2-3 large chicken breasts (can use chicken strips) - frozen or thawed
1 medium red onion
2-3 garlic gloves, finely chopped
1 tablespoon vegetable oil
3-4 cans Great Northern Beans, rinsed and drained
1-2 cans chicken broth (enough to cover the mixture once in the crock pot)

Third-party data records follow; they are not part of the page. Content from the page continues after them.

Lemma orthodrome_scaled_witness :
  @Geodesic.vincenty Geodesic.sample_vincenty (0, 0)%float (0, 1)%float
  = Returned (Some Geodesic.equator_degree_km)
  /\ exists r : float,
       @Geodesic.orthodrome_length Geodesic.sample_vincenty 0 0 0 1 = Returned r
       /\ Geodesic.approx r Geodesic.equator_degree_m = true.
Proof.
  split; [reflexivity|].
  exact (proj2 (@orthodrome_scaled Geodesic.sample_vincenty 0 0 0 1
                  Geodesic.equator_degree_km eq_refl) eq_refl).
Defined.

(** C7, as the specification states it, fails: for a pair on which the
    package gives [None], what is raised is a [TypeError], not a
    GeodesicNonConvergence error. *)
Lemma non_convergence_is_type_error :
  @Geodesic.vincenty Geodesic.sample_vincenty (0, 0)%float (0.5, 179.75)%float
  = Returned None
  /\ raises_class "TypeError"
       (@Geodesic.orthodrome_length Geodesic.sample_vincenty 0 0 0.5 179.75)
  /\ ~ raises_class "GeodesicNonConvergence"
       (@Geodesic.orthodrome_length Geodesic.sample_vincenty 0 0 0.5 179.75).
Proof.
  split; [reflexivity|]. split.
  - eexists. split; reflexivity.
  - intros (e & He & Hcls). vm_compute in He. injection He as <-. discriminate Hcls.
Qed.

Lemma orthodrome_non_convergence_witness :
  @Geodesic.vincenty Geodesic.sample_vincenty (0, 0)%float (0.5, 179.75)%float
  = Returned None
  /\ @Geodesic.orthodrome_length Geodesic.sample_vincenty 0 0 0.5 179.75
     = Raised Geodesic.none_times_int.
Proof.
  split; [reflexivity|].
  exact (proj1 (@orthodrome_non_convergence Geodesic.sample_vincenty 0 0 0.5 179.75
                  eq_refl)).
Defined.

(** ** Attribute search *)

Lemma for_each_ext {S I : Type} (f g : S -> I -> outcome S) :
  (forall st i, f st i = g st i) ->
  forall (items : list I) (st : S), for_each f st items = for_each g st items.
Proof.
  intros Hfg items. induction items as [|i rest IH]; intros st; [reflexivity|].
  cbn [for_each]. rewrite Hfg. destruct (g st i); [apply IH|reflexivity].
Qed.

Lemma for_each_app {S I : Type} (f : S -> I -> outcome S) (l1 l2 : list I) :
  forall st : S,
    for_each f st (l1 ++ l2) = (st' ← for_each f st l1; for_each f st' l2).
Proof.
  induction l1 as [|i l1 IH]; intros st; [reflexivity|].
  cbn [app for_each]. destruct (f st i) as [st'|e]; [apply IH|reflexivity].
Qed.

Section SearchFacts.
Import Search.
Context {node V : Type} (val_eq : V -> V -> bool).

(** The scan of one element either agrees with the specification's matching
    relation or stops at a queried key the element does not have. *)
Lemma all_items_equal_spec (data : gmap string V) (kwargs : list (string * V)) :
  match all_items_equal val_eq data kwargs with
  | Returned ok => ok = spec_matches val_eq data kwargs
  | Raised e =>
      exists key : string,
        e = KeyError (KStr key) /\ In key (map fst kwargs) /\ data !! key = None
  end.
Proof.
  induction kwargs as [|[key value] rest IH]; [reflexivity|].
  cbn [all_items_equal spec_matches forallb map fst]. unfold attr_getitem.
  destruct (data !! key) as [d|] eqn:Hkey; cbn [mbind outcome_bind].
  - destruct (val_eq d value); cbn [andb]; [|reflexivity].
    destruct (all_items_equal val_eq data rest) as [ok|e]; [exact IH|].
    cbn beta iota in IH. destruct IH as (k & -> & Hin & Hnone).
    exists k. auto using in_cons.
  - exists key. auto using in_eq.
Qed.

Lemma all_items_equal_total (data : gmap string V) (kwargs : list (string * V)) :
  has_keys data kwargs ->
  all_items_equal val_eq data kwargs = Returned (spec_matches val_eq data kwargs).
Proof.
  induction 1 as [|[key value] rest [d Hd] _ IH]; [reflexivity|].
  cbn [all_items_equal spec_matches forallb]. unfold attr_getitem. rewrite Hd.
  cbn [mbind outcome_bind]. destruct (val_eq d value); [exact IH|reflexivity].
Qed.

Lemma scan_partial {X : Type} (attrs_of : X -> gmap string V)
    (kwargs : list (string * V)) (items : list X) :
  forall found : list X,
    match for_each (scan val_eq attrs_of kwargs) found items with
    | Returned r =>
        r = found ++ List.filter (fun it => spec_matches val_eq (attrs_of it) kwargs) items
    | Raised e =>
        exists (key : string) (it : X),
          e = KeyError (KStr key) /\ In key (map fst kwargs)
          /\ In it items /\ attrs_of it !! key = None
    end.
Proof.
  induction items as [|it rest IH]; intros found.
  - cbn. now rewrite app_nil_r.
  - cbn [for_each List.filter]. unfold scan at 1.
    pose proof (all_items_equal_spec (attrs_of it) kwargs) as Hscan.
    destruct (all_items_equal val_eq (attrs_of it) kwargs) as [ok|e];
      cbn [mbind outcome_bind mret outcome_ret].
    + rewrite <- Hscan. specialize (IH (if ok then found ++ [it] else found)).
      destruct (for_each (scan val_eq attrs_of kwargs) _ rest) as [r|e]; cbn beta iota in IH.
      * rewrite IH. destruct ok; [now rewrite <- app_assoc|reflexivity].
      * destruct IH as (key & it' & -> & Hkey & Hin & Hnone).
        exists key, it'. auto using in_cons.
    + destruct Hscan as (key & -> & Hkey & Hnone).
      exists key, it. auto using in_eq.
Qed.

Lemma scan_total {X : Type} (attrs_of : X -> gmap string V)
    (kwargs : list (string * V)) (items : list X) :
  Forall (fun it => has_keys (attrs_of it) kwargs) items ->
  for_each (scan val_eq attrs_of kwargs) [] items
  = Returned (List.filter (fun it => spec_matches val_eq (attrs_of it) kwargs) items).
Proof.
  intros Hkeys. pose proof (scan_partial attrs_of kwargs items []) as Hscan.
  destruct (for_each (scan val_eq attrs_of kwargs) [] items) as [r|e]; cbn beta iota in Hscan;
    [now rewrite Hscan|].
  destruct Hscan as (key & it & _ & Hkey & Hin & Hnone). exfalso.
  rewrite Forall_forall in Hkeys. apply list_elem_of_In, Hkeys in Hin.
  unfold has_keys in Hin. rewrite Forall_forall in Hin.
  apply in_map_iff in Hkey as ([k v] & <- & Hkv).
  apply list_elem_of_In, Hin in Hkv. cbn [fst] in Hnone.
  destruct Hkv as [d Hd]. congruence.
Qed.

Lemma search_edges_scan (graph : @DiGraph node V) (kwargs : list (string * V)) :
  search_edges val_eq graph kwargs
  = for_each (scan val_eq (fun e : node * node * gmap string V => e.2) kwargs) []
      (edges_data graph).
Proof. apply for_each_ext. intros found [[id1 id2] data]. reflexivity. Qed.

Lemma search_nodes_scan (graph : @DiGraph node V) (kwargs : list (string * V)) :
  search_nodes val_eq graph kwargs
  = for_each (scan val_eq (fun n : node * gmap string V => n.2) kwargs) []
      (nodes_data graph).
Proof. apply for_each_ext. intros found [id data]. reflexivity. Qed.

(** The loop from any list of results already found. *)
Lemma scan_total_from {X : Type} (attrs_of : X -> gmap string V)
    (kwargs : list (string * V)) (items found : list X) :
  Forall (fun it => has_keys (attrs_of it) kwargs) items ->
  for_each (scan val_eq attrs_of kwargs) found items
  = Returned (found ++ List.filter (fun it => spec_matches val_eq (attrs_of it) kwargs) items).
Proof.
  intros Hkeys. revert found.
  induction Hkeys as [|it items Hit _ IH]; intros found.
  - cbn. now rewrite app_nil_r.
  - cbn [for_each List.filter]. unfold scan at 1.
    rewrite (all_items_equal_total _ _ Hit). cbn [mbind outcome_bind mret outcome_ret].
    rewrite IH. destruct (spec_matches val_eq (attrs_of it) kwargs);
      [now rewrite <- app_assoc|reflexivity].
Qed.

2 (4 oz) cans chopped green chilies
1 teaspoon salt
1/2 teaspoon pepper
1 teaspoon ground cumin
1/2 teaspoon oregano
1/4 teaspoon cayenne pepper
1 cup sour cream **
1 cup heavy whipping cream **

Saute red onion and garlic in some olive oil until softened.  I did not do this step (as you will see from the picture below) and regret it because the onions were crunchy when everything else was tender.  Layer chicken on the bottom of greased crock pot, then add all other ingredients (EXCEPT sour cream, and heavy whipping cream - add these right before serving) stirring until all ingredients are incorporated.
  



Cook on low heat for 4 hours.  If chicken is fully cooked, you should be able to shred it easily in the crock pot.  Add sour cream and heavy whipping cream.  Stir and serve with shredded cheddar and tortilla chips on top.